[Opening Data records section]

(** C3, as the code has it: the size of a slot record is the quotient
    (sectionByteCount - 7) / slotRecordCount truncated to an integer; the
    record is refused, by the assertion, exactly when that integer lies
    outside [7, 9], that is unless 7 n <= sectionByteCount - 7 < 10 n,
    and by the division when the count is 0.  A quotient that is not
    integral is truncated, not refused.  A byte count of 23 with 2
    records gives the size 8. *)
Theorem slot_record_size data offset nrecs :
  byte_at data offset = OK 0x19 ->
  byte_at data (offset + 3) = OK nrecs ->
  let nstartbytes := b2i (slice data (offset + 1) (offset + 3)) in
  let recsize := Z.quot (nstartbytes - 7) nrecs in
  (nrecs = 0 -> parse_slot_info data offset = Raise ZeroDivisionError) /\
  (nrecs <> 0 -> ~ (7 * nrecs <= nstartbytes - 7 < 10 * nrecs) ->
   parse_slot_info data offset = Raise AssertionError) /\
  (nrecs <> 0 -> 7 * nrecs <= nstartbytes - 7 < 10 * nrecs ->
   7 <= recsize <= 9 /\
   parse_slot_info data offset =
   (recs <- slot_records_from
              (slice data (offset + 4) (offset + 4 + recsize * nrecs))
              recsize 0 (Z.to_nat nrecs);
    OK (recs, offset + 4 + recsize * nrecs))) /\
  recsize_of 23 2 = OK 8.
Proof.
  intros Htag Hn nstartbytes recsize.
  assert (0 <= nrecs) as Hpos.
  { unfold byte_at in Hn. destruct (index data (offset + 3)); [|discriminate..].
    injection Hn as <-. apply b2z_range. }
  unfold parse_slot_info, recsize_of. rewrite Htag. cbn [bind assert Z.eqb].
  replace (offset + 1 + WORD) with (offset + 3) by (unfold WORD; lia).
  rewrite Hn. cbn [bind].
  replace (offset + 3 + 1) with (offset + 4) by lia.
  fold nstartbytes.
  replace (nstartbytes - DWORD - 3) with (nstartbytes - 7) by (unfold DWORD; lia).
  fold recsize.
  split; [|split; [|split; [|reflexivity]]].
  - intros ->. reflexivity.
  - intros Hnz Hout. apply Z.eqb_neq in Hnz as E. rewrite E.
    rewrite <- (quot_between (nstartbytes - 7) nrecs) in Hout by lia.
    fold recsize in Hout.
    replace ((7 <=? recsize) && (recsize <=? 9)) with false by lia.
    reflexivity.
  - intros Hnz Hin. apply Z.eqb_neq in Hnz as E. rewrite E.
    rewrite <- (quot_between (nstartbytes - 7) nrecs) in Hin by lia.
    fold recsize in Hin. split; [assumption|].
    replace ((7 <=? recsize) && (recsize <=? 9)) with true by lia.
    reflexivity.
Qed.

[Closing Data records section]

(Your goal): Only the lines from the one containing "fold recsize in Hin." through the last line of the material belong in your answer; output them exactly.

(Expected output):
    fold recsize in Hin. split; [assumption|].
    replace ((7 <=? recsize) && (recsize <=? 9)) with true by lia.
    reflexivity.
Qed.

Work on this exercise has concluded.